**What the task requires**
Instruction for the data below: set down exactly the lines from the line with "(** * UVM: instruction" to the line with "they are [Z];", inclusive, and no others.

**Dataset content**
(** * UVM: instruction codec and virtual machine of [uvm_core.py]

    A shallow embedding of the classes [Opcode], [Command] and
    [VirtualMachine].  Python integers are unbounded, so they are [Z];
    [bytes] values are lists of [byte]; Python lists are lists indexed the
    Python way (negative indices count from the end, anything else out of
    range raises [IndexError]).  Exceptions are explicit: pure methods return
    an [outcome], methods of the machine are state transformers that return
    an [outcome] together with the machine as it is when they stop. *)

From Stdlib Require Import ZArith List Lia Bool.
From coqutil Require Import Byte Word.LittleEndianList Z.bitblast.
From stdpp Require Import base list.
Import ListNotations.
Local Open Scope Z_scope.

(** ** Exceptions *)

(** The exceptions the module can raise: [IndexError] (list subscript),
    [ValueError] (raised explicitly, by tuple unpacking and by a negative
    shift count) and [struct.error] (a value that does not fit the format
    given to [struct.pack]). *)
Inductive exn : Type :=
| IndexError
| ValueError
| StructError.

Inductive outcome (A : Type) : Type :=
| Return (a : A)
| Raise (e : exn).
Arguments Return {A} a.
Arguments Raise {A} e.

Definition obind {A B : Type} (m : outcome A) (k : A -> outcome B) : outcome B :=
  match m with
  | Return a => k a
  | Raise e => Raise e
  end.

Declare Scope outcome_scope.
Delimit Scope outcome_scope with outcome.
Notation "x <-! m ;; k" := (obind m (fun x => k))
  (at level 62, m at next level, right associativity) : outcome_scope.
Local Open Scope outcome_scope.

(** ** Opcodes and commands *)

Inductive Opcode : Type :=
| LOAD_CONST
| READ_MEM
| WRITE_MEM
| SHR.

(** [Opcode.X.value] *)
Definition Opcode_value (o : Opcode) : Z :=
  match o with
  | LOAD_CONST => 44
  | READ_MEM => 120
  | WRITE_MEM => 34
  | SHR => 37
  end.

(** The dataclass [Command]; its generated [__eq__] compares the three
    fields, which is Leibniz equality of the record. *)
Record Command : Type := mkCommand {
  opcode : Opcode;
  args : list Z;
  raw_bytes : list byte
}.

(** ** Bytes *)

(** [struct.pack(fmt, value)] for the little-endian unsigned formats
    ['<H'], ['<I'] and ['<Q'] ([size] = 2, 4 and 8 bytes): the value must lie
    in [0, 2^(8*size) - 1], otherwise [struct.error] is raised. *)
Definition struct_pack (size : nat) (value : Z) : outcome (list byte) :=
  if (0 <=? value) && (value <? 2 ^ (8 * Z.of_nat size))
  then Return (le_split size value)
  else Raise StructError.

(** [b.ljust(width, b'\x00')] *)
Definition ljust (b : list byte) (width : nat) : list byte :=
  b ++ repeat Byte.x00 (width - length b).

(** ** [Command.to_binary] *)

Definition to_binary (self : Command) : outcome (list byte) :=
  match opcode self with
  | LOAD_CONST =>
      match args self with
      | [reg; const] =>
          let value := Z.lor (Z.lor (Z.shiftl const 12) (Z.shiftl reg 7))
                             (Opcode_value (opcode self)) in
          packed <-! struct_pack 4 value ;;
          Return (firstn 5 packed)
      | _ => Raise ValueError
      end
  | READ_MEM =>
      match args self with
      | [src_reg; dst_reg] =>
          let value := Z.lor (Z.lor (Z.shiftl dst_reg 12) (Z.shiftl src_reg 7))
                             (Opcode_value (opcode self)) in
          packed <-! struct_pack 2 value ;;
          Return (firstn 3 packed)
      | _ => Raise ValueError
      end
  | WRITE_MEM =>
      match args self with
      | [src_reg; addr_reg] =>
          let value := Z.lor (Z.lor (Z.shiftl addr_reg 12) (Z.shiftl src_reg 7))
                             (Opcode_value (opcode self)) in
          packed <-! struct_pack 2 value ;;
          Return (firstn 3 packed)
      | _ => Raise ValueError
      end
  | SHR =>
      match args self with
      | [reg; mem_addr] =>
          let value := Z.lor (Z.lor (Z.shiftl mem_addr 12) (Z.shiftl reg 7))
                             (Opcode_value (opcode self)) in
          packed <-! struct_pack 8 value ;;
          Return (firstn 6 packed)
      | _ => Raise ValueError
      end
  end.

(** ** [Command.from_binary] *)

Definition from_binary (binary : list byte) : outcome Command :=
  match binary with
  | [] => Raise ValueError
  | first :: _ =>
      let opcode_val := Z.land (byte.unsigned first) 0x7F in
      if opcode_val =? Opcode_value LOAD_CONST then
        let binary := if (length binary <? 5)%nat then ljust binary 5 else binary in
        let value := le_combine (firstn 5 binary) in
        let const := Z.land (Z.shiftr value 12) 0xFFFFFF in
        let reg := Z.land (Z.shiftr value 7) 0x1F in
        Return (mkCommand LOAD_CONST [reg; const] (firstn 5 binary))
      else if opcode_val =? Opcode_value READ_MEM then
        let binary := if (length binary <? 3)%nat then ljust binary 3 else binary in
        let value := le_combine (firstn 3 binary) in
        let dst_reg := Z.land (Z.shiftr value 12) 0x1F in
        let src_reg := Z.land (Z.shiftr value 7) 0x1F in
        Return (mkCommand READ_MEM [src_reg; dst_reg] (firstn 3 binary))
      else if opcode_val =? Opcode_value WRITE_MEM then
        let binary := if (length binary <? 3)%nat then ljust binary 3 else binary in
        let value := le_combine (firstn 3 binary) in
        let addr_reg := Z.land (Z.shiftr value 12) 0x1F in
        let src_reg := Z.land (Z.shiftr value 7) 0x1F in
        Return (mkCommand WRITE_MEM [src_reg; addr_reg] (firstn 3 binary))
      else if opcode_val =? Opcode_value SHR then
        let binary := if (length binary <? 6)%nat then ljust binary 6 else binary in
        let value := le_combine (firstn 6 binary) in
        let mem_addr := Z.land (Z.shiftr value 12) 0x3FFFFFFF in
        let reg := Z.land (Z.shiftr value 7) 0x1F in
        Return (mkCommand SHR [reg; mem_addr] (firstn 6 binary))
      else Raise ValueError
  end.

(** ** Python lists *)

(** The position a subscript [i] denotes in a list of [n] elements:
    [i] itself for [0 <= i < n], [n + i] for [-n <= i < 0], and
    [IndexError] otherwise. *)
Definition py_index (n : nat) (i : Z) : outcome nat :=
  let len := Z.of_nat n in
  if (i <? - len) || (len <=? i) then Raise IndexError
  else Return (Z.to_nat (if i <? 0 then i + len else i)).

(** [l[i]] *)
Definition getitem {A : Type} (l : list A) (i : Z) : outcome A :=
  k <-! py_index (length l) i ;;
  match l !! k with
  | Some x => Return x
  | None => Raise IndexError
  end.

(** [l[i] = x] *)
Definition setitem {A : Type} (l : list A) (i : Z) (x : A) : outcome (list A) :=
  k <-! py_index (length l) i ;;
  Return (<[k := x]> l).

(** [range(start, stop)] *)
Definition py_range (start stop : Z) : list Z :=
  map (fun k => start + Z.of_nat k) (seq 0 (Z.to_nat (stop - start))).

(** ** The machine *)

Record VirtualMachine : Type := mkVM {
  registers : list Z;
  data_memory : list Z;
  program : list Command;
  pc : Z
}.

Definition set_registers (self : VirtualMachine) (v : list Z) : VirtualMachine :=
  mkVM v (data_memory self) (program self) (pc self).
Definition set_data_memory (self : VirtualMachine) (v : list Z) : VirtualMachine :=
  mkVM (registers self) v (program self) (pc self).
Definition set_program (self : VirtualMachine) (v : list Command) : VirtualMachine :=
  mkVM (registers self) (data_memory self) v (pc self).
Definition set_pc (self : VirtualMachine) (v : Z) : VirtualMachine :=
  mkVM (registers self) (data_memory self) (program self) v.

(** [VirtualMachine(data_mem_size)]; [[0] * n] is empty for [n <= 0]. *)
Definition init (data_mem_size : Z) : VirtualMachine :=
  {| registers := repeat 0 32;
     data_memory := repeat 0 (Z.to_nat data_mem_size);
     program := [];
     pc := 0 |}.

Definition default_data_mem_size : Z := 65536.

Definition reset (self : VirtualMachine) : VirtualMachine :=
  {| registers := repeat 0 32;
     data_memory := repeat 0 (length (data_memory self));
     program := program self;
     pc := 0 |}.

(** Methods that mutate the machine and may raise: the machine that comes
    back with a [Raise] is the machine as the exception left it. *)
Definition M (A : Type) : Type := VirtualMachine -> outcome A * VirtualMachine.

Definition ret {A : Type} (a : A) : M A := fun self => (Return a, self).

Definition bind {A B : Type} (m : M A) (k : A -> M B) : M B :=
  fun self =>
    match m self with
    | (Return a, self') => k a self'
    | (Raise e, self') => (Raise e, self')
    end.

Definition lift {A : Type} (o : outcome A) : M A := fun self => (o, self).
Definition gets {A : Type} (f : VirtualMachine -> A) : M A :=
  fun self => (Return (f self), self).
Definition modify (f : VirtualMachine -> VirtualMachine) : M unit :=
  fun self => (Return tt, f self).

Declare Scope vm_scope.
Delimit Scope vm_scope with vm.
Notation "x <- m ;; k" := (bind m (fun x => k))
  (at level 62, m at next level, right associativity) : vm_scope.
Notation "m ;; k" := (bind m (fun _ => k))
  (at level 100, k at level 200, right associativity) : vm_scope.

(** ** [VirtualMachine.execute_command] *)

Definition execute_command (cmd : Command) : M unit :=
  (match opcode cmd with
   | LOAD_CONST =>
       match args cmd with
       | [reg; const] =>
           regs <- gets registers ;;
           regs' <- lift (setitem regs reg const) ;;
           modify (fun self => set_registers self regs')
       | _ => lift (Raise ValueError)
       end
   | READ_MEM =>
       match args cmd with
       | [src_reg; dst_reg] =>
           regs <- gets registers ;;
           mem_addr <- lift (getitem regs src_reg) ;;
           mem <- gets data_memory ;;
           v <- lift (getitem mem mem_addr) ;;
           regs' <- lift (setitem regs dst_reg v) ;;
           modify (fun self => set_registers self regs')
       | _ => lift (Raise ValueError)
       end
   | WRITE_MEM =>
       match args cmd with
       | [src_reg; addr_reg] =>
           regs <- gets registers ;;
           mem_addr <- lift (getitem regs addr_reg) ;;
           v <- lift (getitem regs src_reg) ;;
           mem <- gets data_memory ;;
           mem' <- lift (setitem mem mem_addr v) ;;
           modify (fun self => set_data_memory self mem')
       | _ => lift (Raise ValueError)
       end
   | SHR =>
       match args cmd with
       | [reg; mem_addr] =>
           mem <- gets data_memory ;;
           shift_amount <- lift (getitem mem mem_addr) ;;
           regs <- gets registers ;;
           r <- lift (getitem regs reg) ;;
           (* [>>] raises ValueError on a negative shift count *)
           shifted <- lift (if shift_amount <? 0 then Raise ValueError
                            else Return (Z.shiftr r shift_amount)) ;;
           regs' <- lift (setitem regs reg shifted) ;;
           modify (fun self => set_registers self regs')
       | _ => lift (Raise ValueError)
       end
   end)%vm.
==
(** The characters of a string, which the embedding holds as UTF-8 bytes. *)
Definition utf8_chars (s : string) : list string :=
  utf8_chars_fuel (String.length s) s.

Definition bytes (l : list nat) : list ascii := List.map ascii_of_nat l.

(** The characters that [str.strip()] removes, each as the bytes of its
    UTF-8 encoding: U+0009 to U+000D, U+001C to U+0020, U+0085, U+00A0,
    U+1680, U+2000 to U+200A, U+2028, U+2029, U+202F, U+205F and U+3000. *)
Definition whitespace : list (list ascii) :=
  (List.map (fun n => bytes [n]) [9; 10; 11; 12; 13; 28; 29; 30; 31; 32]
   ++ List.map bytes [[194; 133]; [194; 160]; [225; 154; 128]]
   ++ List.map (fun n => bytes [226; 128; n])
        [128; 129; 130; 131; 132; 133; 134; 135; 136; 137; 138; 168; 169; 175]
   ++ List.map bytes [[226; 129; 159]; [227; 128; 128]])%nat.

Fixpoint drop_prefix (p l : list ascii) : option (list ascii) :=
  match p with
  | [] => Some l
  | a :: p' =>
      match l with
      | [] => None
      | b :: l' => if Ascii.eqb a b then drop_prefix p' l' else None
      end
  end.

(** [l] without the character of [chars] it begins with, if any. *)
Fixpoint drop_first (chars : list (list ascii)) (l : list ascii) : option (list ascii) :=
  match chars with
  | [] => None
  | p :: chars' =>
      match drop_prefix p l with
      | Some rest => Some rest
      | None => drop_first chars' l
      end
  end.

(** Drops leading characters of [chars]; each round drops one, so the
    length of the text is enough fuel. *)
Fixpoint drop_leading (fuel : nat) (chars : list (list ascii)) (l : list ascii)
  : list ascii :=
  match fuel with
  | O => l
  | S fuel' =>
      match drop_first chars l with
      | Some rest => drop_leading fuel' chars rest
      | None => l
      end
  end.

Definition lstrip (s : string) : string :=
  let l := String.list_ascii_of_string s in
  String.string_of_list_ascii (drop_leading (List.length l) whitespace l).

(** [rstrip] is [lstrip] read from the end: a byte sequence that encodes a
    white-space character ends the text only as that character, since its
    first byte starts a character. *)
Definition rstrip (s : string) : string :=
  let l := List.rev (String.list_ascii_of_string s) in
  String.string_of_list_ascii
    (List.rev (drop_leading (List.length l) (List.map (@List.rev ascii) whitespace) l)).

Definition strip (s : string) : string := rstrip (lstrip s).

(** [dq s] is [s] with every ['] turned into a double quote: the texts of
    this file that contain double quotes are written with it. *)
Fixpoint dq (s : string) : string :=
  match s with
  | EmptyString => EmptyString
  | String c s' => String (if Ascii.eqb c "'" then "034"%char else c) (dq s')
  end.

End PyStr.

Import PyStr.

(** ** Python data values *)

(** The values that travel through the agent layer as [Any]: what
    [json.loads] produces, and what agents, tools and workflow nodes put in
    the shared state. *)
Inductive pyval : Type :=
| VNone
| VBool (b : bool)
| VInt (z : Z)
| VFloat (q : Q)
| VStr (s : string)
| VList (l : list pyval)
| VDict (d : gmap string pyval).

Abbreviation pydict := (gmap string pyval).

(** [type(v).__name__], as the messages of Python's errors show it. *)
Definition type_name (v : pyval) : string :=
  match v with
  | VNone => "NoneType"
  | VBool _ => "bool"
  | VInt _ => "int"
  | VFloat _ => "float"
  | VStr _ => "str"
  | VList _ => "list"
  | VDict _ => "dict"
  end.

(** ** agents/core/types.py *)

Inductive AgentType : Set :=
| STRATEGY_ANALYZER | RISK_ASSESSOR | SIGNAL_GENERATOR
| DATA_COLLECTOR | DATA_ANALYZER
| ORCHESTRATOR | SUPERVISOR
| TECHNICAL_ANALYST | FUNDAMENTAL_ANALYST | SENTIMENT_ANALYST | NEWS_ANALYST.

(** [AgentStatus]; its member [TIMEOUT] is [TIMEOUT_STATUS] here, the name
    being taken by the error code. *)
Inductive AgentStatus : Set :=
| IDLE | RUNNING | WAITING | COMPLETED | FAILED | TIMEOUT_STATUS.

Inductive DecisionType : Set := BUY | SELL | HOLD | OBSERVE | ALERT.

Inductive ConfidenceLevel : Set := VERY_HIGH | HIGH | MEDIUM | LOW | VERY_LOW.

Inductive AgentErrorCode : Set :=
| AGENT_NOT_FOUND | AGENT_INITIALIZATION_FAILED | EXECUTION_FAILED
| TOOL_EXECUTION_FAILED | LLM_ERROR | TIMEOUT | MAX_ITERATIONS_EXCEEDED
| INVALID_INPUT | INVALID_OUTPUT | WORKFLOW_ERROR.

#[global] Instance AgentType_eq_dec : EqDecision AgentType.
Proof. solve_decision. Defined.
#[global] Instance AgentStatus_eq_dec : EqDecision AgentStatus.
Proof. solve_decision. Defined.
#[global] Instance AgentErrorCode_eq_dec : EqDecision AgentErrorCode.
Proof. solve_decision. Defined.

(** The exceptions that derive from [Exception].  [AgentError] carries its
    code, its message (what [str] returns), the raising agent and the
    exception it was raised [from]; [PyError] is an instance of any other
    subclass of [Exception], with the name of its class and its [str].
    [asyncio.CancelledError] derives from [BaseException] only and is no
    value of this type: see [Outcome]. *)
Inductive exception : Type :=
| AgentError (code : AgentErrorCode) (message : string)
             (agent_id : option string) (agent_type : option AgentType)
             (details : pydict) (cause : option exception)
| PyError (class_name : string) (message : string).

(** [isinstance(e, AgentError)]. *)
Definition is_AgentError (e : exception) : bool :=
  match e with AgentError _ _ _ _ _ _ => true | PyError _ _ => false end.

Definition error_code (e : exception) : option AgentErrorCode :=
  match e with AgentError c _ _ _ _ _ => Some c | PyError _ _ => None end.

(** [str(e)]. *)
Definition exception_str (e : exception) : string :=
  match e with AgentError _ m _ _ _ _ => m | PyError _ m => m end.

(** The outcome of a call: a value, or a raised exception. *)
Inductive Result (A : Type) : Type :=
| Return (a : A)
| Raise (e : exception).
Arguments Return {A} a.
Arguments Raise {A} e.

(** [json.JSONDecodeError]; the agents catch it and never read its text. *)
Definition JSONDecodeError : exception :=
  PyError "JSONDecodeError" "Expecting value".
---
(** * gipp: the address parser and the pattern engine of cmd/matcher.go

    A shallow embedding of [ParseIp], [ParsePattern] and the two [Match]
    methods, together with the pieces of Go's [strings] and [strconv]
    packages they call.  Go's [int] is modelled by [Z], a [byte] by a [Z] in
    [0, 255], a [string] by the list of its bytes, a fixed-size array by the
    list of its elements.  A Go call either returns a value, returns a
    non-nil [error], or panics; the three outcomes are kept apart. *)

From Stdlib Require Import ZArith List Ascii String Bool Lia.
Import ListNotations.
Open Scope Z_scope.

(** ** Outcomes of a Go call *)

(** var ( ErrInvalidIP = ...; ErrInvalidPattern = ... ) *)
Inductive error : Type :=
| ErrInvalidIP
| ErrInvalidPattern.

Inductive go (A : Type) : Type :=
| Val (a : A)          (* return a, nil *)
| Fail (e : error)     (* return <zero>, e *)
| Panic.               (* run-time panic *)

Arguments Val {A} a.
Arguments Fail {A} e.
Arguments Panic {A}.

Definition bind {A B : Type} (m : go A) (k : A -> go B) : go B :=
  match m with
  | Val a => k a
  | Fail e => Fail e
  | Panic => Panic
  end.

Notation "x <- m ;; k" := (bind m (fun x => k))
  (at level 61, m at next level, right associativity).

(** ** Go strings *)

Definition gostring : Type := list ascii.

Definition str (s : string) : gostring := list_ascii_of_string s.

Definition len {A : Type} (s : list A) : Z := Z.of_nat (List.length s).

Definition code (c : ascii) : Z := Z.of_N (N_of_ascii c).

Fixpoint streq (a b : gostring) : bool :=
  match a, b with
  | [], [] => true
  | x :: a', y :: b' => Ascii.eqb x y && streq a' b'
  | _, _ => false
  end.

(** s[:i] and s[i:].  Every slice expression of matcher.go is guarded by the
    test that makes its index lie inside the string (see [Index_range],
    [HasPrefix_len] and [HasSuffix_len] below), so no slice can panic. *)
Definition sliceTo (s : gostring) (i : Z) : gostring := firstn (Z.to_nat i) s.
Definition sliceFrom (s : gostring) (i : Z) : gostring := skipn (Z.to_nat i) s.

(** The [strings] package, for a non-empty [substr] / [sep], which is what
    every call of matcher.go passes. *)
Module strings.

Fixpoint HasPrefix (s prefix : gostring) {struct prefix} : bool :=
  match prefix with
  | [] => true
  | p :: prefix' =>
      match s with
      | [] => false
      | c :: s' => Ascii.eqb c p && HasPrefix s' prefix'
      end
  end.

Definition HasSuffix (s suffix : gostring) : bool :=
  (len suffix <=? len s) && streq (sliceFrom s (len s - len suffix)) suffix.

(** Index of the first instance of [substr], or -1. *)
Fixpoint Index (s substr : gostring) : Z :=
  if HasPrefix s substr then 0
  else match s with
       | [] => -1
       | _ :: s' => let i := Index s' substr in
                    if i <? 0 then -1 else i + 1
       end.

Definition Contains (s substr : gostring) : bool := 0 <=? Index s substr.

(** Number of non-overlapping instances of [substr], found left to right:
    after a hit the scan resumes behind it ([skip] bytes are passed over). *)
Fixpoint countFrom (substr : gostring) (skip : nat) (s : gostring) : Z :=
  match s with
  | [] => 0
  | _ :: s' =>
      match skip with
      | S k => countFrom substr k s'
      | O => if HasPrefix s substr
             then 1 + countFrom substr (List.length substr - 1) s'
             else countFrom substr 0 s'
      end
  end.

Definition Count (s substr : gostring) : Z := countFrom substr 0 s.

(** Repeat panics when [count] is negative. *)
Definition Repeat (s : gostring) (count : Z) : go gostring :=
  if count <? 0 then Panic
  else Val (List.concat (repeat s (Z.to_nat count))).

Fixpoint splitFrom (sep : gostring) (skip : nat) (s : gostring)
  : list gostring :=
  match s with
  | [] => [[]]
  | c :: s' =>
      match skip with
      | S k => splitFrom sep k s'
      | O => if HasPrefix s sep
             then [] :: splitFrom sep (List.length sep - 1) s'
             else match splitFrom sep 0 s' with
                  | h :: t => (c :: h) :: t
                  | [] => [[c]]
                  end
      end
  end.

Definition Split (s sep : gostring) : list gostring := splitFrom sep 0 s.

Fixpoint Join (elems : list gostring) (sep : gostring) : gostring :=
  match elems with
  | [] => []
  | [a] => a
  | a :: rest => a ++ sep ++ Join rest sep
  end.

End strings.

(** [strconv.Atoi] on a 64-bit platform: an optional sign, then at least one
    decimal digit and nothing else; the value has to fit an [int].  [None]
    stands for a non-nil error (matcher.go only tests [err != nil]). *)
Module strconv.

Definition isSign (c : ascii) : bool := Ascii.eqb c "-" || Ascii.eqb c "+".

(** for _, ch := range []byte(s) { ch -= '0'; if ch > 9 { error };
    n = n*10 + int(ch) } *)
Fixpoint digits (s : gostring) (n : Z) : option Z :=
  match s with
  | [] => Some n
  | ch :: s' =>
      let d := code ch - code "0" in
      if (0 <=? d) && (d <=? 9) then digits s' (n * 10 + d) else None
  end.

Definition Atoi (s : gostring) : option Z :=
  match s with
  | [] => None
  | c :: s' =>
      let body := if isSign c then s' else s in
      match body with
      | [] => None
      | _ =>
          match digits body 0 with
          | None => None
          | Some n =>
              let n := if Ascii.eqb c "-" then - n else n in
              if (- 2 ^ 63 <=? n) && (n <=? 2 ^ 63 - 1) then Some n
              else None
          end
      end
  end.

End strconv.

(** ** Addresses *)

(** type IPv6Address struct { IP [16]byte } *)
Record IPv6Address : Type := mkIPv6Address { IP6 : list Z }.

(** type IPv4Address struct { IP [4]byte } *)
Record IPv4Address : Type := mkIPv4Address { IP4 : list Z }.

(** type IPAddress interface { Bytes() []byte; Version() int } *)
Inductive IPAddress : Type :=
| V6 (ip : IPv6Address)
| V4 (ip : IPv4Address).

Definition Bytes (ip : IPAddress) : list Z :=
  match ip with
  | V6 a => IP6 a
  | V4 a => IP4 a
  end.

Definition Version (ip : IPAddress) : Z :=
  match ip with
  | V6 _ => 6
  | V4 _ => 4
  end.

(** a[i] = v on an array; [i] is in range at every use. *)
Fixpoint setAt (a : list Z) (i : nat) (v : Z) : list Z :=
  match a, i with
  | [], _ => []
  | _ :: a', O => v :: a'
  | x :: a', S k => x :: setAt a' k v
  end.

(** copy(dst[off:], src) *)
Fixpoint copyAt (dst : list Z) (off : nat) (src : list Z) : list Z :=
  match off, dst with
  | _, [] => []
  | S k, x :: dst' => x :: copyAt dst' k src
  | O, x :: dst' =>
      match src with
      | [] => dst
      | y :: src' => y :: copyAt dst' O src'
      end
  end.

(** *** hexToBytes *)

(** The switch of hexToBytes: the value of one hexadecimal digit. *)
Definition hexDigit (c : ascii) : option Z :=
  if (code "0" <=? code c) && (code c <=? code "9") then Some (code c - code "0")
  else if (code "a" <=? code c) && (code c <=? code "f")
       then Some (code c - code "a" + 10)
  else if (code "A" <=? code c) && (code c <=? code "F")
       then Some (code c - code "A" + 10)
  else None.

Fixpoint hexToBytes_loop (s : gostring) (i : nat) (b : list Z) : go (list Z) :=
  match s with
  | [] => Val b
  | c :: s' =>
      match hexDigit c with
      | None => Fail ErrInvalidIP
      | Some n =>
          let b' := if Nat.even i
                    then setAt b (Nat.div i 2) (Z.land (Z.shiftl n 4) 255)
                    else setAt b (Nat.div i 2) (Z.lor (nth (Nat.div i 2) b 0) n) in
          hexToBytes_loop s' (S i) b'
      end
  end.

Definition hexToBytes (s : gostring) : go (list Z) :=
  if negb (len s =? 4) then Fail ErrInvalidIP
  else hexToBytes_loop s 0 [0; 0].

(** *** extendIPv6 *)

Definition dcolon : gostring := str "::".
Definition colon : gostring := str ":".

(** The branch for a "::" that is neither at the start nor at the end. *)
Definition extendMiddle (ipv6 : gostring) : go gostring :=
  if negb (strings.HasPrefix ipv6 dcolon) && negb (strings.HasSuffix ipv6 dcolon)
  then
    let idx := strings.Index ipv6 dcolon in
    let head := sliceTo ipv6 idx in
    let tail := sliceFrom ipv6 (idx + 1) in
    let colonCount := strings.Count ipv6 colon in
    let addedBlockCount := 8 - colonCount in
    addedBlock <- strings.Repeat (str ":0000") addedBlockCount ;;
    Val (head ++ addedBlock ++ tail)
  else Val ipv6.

**Task output**
(** * UVM: instruction codec and virtual machine of [uvm_core.py]

    A shallow embedding of the classes [Opcode], [Command] and
    [VirtualMachine].  Python integers are unbounded, so they are [Z];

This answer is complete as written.